Saved entries:
━━━━

(** *** [timer.loader.c] *)

(** The map of a handle is the pinned one, or one nobody else can open. *)
Definition own_or_pinned v0 v h (x : string * string) : Prop :=
  ∃ o, objs v !! (h, x.1) = Some o ∧
    (pins v0 !! x.2 = Some o ∨ ∀ q, pins v0 !! q ≠ Some o).

Lemma loaded_maps h ds ms new v0 v x :
  reusing h ds v0 v → created h ms v new → NoDup ds.*1 → x ∈ ds → x.1 ∈ ms →
  own_or_pinned v0 (bind_new new v) h x.
Proof.
  intros Hu Hc Hd Hx Hm. destruct x as [m p], (objs v !! (h, m)) as [o|] eqn:E; simpl in *.
  - exists o. split; [by apply lookup_union_Some_l|left].
    apply (ru_bound _ _ _ _ Hu) in E as (q & Hq & Hqo). simpl.
    apply list_elem_of_lookup in Hx as [i Hi], Hq as [j Hj].
    assert (i = j) as ->; [|by simplify_eq].
    apply (NoDup_lookup ds.*1 i j m Hd); by rewrite list_lookup_fmap, ?Hi, ?Hj.
  - destruct (new_maps _ _ _ _ Hc m Hm E) as [o Ho]. exists o. split.
    + simpl. by rewrite lookup_union_r.
    + right. intros q. rewrite <-(ru_pins _ _ _ _ Hu). by eapply new_unpinned.
Qed.

Definition timer_maps : list (string * string) :=
  [("global_tracker_state", PIN_PATH_GLOBAL_TRACKER_STATE); ("map_registry", PIN_PATH_REGISTRY);
   ("vcpus", PIN_PATH_VCPUS); ("vms", PIN_PATH_VMS)].

Record timer_post v0 (r : outcome) v : Prop := {
  tm_grows : grows v0 v;
  tm_pins : pins v = pins v0;
  tm_writes : writes v = writes v0;
  tm_result : match r with
    | Exited c => c = 1
    | Waiting h l => is_Some l ∧ attached v = ("phantom_timer_handler", h) :: attached v0 ∧
        Forall (own_or_pinned v0 v h) timer_maps ∧
        (PinsOpen K → ∀ x, x ∈ timer_maps → is_Some (pins v0 !! x.2) → tied v h x)
    end
}.

Lemma timer_fail_spec h k :
  wp (timer_fail h) (λ r k', r = Exited 1 ∧ view_of k' = view_of k) k.
Proof. by wp_call close_object_law. Qed.

Lemma timer_quit h ds v0 k :
  reusing h ds v0 (view_of k) → wp (timer_fail h) (λ r k', timer_post v0 r (view_of k')) k.
Proof.
  intros []. eapply wp_mono; [apply timer_fail_spec|]. intros r k' [-> ->]. by split.
Qed.

Lemma timer_main_spec k :
  wp timer_main (λ r k', timer_post (view_of k) r (view_of k')) k.
Proof.
  wp_call open_law. intros [Hv Hr]. destruct r as [h|e].
  2:{ apply wp_ret. rewrite Hv. by split. }
  destruct Hr as [M0 Hh%reusing_none]. rewrite <-Hv in *. clear Hv k.
  eapply wp_reuse; [|done| |]; [set_solver|intros k' Hk'; eapply timer_quit; by rewrite Hk'|].
  intros f1 k1 _ M1 U1 _ _.
  eapply wp_reuse; [|done| |]; [set_solver|intros k' Hk'; eapply timer_quit; by rewrite Hk'|].
  intros f2 k2 _ M2 U2 _ _.
  eapply wp_reuse; [|done| |]; [set_solver|intros k' Hk'; eapply timer_quit; by rewrite Hk'|].
  intros f3 k3 _ M3 U3 _ _.
  eapply wp_reuse; [|done| |]; [set_solver|intros k' Hk'; eapply timer_quit; by rewrite Hk'|].
  intros f4 k4 _ M4 U4 _ _. rewrite <-M1, <-M2, <-M3, <-M4 in M0. clear M1 M2 M3 M4.
  wp_call load_law. intros [_ Hl]. destruct (decide (r = 0)) as [-> |Hr].
  2:{ rewrite bool_decide_true by done. eapply timer_quit. by rewrite Hl. }
  rewrite bool_decide_false by auto. destruct Hl as (new & Hc & Hl).
  rename k into k5. rewrite M0 in Hc. assert (grows (view_of k4) (view_of k5)) as G5 by (rewrite Hl; auto with pv).
  assert (Forall (own_or_pinned (view_of k0) (view_of k5) h) timer_maps) as Hown.
  { rewrite Hl. apply Forall_forall. intros x Hx. eapply loaded_maps; [done|done| |done|].
    - by apply (bool_decide_unpack _).
    - clear -Hx. set_solver. }
  assert (timer_post (view_of k0) (Exited 1) (view_of k5)) as Hpost.
  { destruct U4. rewrite Hl in *. split; simpl; [|done..]. etrans; [done|auto with pv]. }
  wp_call attach_law. destruct r as [l|e]; cbn [libbpf_get_error].
  - intros Hv. rewrite bool_decide_false by auto. apply wp_ret. rewrite Hv.
    split; [|apply Hpost..|]; [etrans; [apply Hpost|auto with pv]|].
    split_and!; [done|simpl; f_equal; by rewrite Hl, <-(ru_attached _ _ _ _ U4)|done|].
    intros HP x Hx Hs. apply (tied_grows (view_of k4)); [etrans; [done|apply grows_attach]|].
    by apply (ru_open _ _ _ _ U4).
  - intros [He Hv]. rewrite bool_decide_true by lia. eapply wp_mono; [apply timer_fail_spec|].
    intros ? k' [-> ->]. by rewrite Hv.
Qed.

(** *** [global_running_tracker.loader.c] *)

Definition tracker_map : string * string :=
  ("global_tracker_state", PIN_PATH_GLOBAL_TRACKER_STATE).

(** The writes of a run: none, or the initial state of a map nobody shares. *)
Definition tracker_writes v0 v : Prop :=
  writes v = writes v0 ∨ ∃ o nb, 0 <= nb ∧ writes v = (o, init_state nb) :: writes v0 ∧
    ∀ q, pins v0 !! q ≠ Some o.

Record tracker_post v0 (r : outcome) v : Prop := {
  tr_grows : grows v0 v;
  tr_writes : tracker_writes v0 v;
  tr_result : match r with
    | Exited c => c = 1 ∧ pins v = pins v0
    | Waiting h l => attached v = map (λ p, (p, h)) tracker_programs ++ attached v0 ∧
        tied v h tracker_map ∧
        match pins v0 !! PIN_PATH_GLOBAL_TRACKER_STATE with
        | Some o => pins v = pins v0 ∧ writes v = writes v0
        | None => ∃ o nb, 0 <= nb ∧ pins v = <[PIN_PATH_GLOBAL_TRACKER_STATE := o]> (pins v0) ∧
            writes v = (o, init_state nb) :: writes v0
        end
    end
}.

Lemma tracker_fail_spec h k :
  wp (tracker_fail h) (λ r k', r = Exited 1 ∧ view_of k' = view_of k) k.
Proof. by wp_call close_object_law. Qed.

Lemma tracker_quit h v0 k :
  grows v0 (view_of k) → pins (view_of k) = pins v0 → tracker_writes v0 (view_of k) →
  wp (tracker_fail h) (λ r k', tracker_post v0 r (view_of k')) k.
Proof.
  intros. eapply wp_mono; [apply tracker_fail_spec|]. intros r k' [-> ->]. by split.
Qed.

(** With a map that was pinned. *)
Lemma tracker_start_reused h fd nb k :
  0 <= fd → tied (view_of k) h tracker_map →
  wp (tracker_start h fd nb) (λ r k', tracker_post (view_of k) r (view_of k')) k.
Proof.
  intros Hfd Ht. apply wp_bind, wp_asks. apply wp_bind.
  destruct (Z.ltb_spec fd 0); [lia|]. apply wp_ret. simpl.
  wp_call attach_all_law. intros (_ & _ & n & Hn & Hv).
  assert (grows (view_of k) (view_of k0)) as G by (rewrite Hv; auto with pv).
  destruct (decide (r = 0)) as [-> |Hr].
  2:{ rewrite bool_decide_true by done. apply tracker_quit; [done|by rewrite Hv|left; by rewrite Hv]. }
  rewrite bool_decide_false by auto. apply wp_bind, wp_ret. simpl. apply wp_ret.
  split; [done|left; by rewrite Hv|]. rewrite (Hn eq_refl) in Hv.
  split_and!; [by rewrite Hv|by eapply tied_grows|]. destruct Ht as (o & _ & Ho). simpl in Ho.
  rewrite Ho, Hv. done.
Qed.

(** With a map of its own, which is written before it is pinned. *)
Lemma tracker_start_new h fd nb o k :
  fd < 0 → 0 <= nb → objs (view_of k) !! (h, "global_tracker_state") = Some o →
  (∀ q, pins (view_of k) !! q ≠ Some o) →
  wp (tracker_start h fd nb) (λ r k', tracker_post (view_of k) r (view_of k')) k.
Proof.
  intros Hfd Hnb Ho Hq. apply wp_bind, wp_asks. destruct (Z.ltb_spec fd 0); [|lia].
  wp_call update_law. intros [F0 Hv]. destruct (Z.ltb_spec r 0) as [Hr|Hr].
  { apply tracker_quit; rewrite Hv; [done..|by left]. }
  destruct Hv as (o' & Ho' & Hv). pose proof Ho' as Ho1. apply F0 in Ho1.
  rewrite map_fd_law, Ho in Ho'. injection Ho' as <-.
  assert (tracker_writes (view_of k) (view_of k0)) as W0.
  { right. exists o, nb. by rewrite Hv. }
  assert (grows (view_of k) (view_of k0)) as G0 by (rewrite Hv; apply grows_write).
  wp_call attach_all_law. intros (_ & F1 & n & Hn & Hv1). apply F1 in Ho1.
  assert (grows (view_of k) (view_of k1)) as G1 by (rewrite Hv1; etrans; [done|apply grows_attach]).
  assert (tracker_writes (view_of k) (view_of k1)) as W1 by (by rewrite Hv1).
  assert (pins (view_of k1) = pins (view_of k)) as P1 by by rewrite Hv1, Hv.
  destruct (decide (r0 = 0)) as [-> |Hr0].
  2:{ rewrite bool_decide_true by done. by apply tracker_quit. }
  rewrite bool_decide_false by auto. wp_call obj_pin_law. destruct (Z.ltb_spec r0 0).
  { intros Hv2. apply tracker_quit; by rewrite Hv2. }
  intros (Hp & o2 & Ho2 & Hv2). rewrite Ho1 in Ho2. injection Ho2 as <-. rewrite P1 in Hp.
  apply wp_ret. rewrite (Hn eq_refl) in Hv1. split.
  - rewrite Hv2. etrans; [done|]. apply grows_pin. by rewrite P1.
  - rewrite Hv2. done.
  - rewrite Hv2. split_and!; [simpl; by rewrite Hv1, Hv| |].
    + exists o. simpl. rewrite lookup_insert_eq. split; [|done]. rewrite Hv1, Hv. done.
    + rewrite Hp. exists o, nb. simpl. rewrite P1. split_and!; [done..|]. by rewrite Hv1, Hv.
Qed.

━━━━

• YOUR GOAL
Beginning with the line that contains "- rewrite Hv2. done.", set down every line through the end of the data without change.

• EXERCISE ANSWER
  - rewrite Hv2. done.
  - rewrite Hv2. split_and!; [simpl; by rewrite Hv1, Hv| |].
    + exists o. simpl. rewrite lookup_insert_eq. split; [|done]. rewrite Hv1, Hv. done.
    + rewrite Hp. exists o, nb. simpl. rewrite P1. split_and!; [done..|]. by rewrite Hv1, Hv.
Qed.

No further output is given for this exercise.